Lines in the listing below containing the string "RuntimeFeature" are to be identified and copied.
== Segment start ==
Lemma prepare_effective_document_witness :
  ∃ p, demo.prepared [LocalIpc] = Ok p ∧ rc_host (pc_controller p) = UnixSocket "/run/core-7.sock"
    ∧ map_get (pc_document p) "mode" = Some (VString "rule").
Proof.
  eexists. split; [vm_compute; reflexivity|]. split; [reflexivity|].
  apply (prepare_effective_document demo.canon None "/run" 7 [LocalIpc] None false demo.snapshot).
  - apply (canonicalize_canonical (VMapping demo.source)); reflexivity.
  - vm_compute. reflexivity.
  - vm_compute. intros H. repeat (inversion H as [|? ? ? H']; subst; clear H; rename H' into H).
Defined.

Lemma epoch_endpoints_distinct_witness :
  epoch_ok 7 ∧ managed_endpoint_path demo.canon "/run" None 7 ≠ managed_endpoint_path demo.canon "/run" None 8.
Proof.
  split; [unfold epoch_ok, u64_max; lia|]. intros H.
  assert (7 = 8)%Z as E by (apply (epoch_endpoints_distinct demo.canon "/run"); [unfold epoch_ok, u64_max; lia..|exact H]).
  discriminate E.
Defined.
== Segment end ==
== Segment start ==
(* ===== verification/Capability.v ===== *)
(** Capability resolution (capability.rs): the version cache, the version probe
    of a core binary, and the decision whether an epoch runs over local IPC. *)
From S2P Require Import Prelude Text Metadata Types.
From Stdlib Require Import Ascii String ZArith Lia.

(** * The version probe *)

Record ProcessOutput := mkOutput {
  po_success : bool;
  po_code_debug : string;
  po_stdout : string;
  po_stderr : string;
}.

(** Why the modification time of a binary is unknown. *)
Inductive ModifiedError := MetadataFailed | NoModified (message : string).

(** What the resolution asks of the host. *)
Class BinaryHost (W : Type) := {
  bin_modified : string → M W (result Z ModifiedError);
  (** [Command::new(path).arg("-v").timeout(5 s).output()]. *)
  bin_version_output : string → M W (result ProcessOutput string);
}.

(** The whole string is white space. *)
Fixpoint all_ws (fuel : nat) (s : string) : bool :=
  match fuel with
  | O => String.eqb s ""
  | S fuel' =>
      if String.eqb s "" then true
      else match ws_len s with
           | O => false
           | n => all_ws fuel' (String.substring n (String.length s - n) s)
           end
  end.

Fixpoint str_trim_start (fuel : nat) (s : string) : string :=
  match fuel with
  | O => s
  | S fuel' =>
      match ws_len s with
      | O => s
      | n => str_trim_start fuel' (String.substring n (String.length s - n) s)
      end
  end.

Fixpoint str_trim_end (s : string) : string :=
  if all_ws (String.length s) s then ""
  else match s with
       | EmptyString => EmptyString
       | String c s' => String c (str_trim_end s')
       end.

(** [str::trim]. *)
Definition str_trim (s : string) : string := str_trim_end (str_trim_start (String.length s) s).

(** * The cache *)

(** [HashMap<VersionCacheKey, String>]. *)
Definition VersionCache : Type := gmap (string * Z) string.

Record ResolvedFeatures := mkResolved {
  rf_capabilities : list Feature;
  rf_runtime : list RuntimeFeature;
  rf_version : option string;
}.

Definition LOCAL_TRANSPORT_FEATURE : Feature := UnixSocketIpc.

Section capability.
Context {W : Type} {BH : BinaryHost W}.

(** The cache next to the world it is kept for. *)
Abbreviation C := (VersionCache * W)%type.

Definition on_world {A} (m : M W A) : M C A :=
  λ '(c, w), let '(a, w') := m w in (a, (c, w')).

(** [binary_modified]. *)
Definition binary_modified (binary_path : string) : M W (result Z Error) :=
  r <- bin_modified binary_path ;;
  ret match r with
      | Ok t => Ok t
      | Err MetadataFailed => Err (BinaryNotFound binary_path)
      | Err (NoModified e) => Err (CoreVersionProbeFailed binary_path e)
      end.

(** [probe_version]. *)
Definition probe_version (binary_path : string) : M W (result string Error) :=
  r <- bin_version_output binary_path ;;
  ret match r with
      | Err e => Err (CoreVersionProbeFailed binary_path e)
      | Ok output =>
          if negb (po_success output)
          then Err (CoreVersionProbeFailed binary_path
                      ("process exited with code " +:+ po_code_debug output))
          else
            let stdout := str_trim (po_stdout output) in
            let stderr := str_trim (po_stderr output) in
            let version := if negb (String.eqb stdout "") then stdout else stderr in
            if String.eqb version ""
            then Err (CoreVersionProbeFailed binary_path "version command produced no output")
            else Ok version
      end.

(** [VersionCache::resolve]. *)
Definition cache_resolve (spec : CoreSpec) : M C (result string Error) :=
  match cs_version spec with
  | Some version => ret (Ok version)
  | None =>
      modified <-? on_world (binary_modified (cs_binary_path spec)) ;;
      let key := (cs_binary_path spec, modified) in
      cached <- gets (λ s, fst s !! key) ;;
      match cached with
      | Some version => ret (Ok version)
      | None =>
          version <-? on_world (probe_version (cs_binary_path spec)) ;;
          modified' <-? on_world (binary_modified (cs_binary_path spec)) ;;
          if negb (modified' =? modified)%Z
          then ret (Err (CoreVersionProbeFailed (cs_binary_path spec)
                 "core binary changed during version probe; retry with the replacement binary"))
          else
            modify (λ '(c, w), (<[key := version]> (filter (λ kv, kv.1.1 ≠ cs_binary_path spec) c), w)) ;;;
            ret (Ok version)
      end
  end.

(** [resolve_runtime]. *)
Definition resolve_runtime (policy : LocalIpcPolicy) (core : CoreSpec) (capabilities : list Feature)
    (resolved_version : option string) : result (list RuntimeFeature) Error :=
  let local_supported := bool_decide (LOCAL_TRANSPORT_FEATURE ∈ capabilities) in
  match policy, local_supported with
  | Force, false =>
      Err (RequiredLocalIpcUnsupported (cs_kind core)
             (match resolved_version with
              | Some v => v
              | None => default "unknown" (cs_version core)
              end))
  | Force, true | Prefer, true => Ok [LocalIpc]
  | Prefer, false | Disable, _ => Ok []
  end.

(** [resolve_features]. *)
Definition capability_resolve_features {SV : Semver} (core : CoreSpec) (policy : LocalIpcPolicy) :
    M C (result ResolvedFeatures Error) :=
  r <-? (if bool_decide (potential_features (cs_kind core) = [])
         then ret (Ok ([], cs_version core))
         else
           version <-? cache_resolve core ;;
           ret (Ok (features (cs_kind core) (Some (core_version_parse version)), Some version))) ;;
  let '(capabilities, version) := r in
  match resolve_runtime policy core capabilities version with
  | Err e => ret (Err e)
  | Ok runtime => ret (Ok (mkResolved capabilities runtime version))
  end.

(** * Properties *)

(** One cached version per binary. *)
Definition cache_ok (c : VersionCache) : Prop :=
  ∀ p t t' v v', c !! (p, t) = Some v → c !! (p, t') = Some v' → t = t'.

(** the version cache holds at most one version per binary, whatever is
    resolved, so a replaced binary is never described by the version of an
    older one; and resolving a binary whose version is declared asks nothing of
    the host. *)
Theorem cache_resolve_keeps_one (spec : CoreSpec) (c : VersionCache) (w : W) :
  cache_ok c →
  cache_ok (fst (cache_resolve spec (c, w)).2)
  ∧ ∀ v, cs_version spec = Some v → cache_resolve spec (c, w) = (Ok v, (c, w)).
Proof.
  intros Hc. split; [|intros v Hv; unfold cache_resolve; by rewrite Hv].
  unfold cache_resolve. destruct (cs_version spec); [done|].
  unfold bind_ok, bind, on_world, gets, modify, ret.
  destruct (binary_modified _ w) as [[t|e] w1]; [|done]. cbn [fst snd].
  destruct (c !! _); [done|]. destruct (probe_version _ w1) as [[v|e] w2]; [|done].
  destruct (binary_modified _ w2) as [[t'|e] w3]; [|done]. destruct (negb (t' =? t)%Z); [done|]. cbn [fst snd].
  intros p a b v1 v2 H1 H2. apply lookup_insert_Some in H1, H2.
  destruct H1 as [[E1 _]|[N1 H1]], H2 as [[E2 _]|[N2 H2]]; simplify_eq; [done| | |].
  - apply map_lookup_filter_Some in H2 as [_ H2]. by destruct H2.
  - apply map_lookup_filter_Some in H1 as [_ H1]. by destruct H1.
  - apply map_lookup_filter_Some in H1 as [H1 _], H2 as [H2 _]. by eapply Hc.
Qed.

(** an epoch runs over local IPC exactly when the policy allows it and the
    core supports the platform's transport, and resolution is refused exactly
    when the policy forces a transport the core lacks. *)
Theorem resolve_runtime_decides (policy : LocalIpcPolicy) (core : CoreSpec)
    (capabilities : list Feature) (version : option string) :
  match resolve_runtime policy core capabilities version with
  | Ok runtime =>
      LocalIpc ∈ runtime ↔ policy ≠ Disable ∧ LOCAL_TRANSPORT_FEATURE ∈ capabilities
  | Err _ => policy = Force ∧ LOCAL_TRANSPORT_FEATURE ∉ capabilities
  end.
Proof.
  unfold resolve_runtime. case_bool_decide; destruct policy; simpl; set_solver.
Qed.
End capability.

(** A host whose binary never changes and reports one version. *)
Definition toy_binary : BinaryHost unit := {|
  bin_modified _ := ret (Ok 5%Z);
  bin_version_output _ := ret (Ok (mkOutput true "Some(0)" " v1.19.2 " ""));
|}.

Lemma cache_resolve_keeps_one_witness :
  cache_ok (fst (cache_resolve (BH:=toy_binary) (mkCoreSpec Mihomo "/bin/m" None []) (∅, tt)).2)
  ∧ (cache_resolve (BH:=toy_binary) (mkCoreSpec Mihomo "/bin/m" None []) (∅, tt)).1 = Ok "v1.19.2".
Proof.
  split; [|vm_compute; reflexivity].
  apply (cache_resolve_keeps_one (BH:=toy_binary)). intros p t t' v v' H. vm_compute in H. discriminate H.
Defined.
== Segment end ==
== Segment start ==
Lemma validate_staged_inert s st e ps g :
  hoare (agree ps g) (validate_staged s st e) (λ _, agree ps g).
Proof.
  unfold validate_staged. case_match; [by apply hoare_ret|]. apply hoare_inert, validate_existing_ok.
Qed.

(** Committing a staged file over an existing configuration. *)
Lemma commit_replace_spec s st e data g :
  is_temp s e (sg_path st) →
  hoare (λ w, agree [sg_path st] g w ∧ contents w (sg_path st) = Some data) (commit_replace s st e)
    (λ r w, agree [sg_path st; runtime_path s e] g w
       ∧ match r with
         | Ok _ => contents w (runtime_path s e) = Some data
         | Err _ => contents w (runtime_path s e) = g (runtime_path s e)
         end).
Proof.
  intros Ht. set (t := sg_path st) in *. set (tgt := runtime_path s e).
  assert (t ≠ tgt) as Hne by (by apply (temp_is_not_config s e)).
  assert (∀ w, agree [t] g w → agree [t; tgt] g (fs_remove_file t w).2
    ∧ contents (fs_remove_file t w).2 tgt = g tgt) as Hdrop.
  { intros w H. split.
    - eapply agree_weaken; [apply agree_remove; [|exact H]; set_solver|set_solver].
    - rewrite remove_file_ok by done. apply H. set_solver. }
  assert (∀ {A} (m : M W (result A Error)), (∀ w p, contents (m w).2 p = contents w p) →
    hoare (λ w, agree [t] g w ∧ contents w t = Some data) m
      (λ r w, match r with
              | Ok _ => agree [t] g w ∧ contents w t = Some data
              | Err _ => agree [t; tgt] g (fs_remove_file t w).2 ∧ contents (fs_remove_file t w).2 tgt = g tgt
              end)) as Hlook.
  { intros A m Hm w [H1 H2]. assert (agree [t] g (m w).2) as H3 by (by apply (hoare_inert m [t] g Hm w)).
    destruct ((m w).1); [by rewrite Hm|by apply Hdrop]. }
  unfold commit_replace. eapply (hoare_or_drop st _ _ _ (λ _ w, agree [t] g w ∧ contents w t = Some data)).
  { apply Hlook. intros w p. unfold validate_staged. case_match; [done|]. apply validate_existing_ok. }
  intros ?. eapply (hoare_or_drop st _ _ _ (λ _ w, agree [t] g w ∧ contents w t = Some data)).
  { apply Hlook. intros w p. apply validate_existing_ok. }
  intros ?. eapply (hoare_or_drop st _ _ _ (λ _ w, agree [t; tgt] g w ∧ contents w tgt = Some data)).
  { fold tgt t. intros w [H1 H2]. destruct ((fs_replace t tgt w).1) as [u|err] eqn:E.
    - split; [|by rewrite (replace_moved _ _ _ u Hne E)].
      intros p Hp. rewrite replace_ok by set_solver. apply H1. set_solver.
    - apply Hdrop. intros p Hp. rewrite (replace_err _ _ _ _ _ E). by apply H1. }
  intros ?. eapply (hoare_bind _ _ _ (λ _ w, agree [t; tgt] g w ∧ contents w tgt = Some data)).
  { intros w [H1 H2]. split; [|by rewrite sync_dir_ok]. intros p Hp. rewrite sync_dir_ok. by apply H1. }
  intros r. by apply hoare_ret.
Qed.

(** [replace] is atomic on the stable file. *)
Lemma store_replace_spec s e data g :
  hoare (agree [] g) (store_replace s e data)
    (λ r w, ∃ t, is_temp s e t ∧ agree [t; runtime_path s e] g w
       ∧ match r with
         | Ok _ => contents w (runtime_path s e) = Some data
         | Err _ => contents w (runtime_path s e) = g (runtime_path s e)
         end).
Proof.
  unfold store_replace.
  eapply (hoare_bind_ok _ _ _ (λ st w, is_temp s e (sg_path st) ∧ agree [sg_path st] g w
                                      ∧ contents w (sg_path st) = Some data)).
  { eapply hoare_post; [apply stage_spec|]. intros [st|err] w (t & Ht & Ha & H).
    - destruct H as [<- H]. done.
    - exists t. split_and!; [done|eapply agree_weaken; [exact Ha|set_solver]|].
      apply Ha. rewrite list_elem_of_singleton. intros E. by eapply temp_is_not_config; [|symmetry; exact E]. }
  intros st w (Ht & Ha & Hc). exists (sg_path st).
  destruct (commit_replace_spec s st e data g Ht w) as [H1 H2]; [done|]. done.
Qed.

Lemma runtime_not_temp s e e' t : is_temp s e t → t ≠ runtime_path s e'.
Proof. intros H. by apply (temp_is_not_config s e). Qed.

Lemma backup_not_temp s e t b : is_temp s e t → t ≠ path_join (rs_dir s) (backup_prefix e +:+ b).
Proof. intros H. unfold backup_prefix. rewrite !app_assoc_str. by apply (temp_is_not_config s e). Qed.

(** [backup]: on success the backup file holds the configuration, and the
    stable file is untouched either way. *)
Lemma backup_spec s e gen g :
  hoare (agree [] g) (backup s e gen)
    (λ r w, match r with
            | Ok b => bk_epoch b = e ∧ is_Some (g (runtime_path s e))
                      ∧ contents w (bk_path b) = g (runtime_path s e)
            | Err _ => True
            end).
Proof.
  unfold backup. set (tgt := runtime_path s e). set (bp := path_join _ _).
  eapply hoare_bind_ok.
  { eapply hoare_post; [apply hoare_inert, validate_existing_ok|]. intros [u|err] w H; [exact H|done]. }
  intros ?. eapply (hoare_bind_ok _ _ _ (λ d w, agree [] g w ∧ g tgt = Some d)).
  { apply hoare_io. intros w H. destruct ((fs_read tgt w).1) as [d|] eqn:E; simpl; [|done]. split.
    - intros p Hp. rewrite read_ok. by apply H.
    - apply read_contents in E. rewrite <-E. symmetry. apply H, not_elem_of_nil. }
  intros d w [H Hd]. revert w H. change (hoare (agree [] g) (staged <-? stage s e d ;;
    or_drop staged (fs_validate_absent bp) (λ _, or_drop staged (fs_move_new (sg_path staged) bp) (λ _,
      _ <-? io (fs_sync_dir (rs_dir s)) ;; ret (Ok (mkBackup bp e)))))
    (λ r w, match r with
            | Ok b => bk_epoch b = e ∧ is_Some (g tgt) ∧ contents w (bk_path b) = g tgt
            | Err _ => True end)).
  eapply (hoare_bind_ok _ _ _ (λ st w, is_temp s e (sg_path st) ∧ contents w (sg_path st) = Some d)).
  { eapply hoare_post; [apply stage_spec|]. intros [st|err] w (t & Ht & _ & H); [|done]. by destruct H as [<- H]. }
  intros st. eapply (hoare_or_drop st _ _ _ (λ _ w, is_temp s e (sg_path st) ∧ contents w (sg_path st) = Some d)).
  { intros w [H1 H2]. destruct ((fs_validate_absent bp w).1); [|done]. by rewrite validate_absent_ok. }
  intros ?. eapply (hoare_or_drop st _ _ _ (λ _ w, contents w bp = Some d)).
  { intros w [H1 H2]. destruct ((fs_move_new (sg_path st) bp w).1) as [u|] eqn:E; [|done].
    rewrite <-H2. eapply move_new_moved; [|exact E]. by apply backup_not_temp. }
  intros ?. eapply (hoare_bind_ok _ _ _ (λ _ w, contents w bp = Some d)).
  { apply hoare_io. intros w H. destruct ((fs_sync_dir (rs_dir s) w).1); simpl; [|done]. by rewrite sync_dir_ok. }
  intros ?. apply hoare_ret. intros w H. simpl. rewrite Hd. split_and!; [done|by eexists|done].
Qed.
== Segment end ==
**YOUR SOLUTION:**
  rf_runtime : list RuntimeFeature;
    (resolved_version : option string) : result (list RuntimeFeature) Error :=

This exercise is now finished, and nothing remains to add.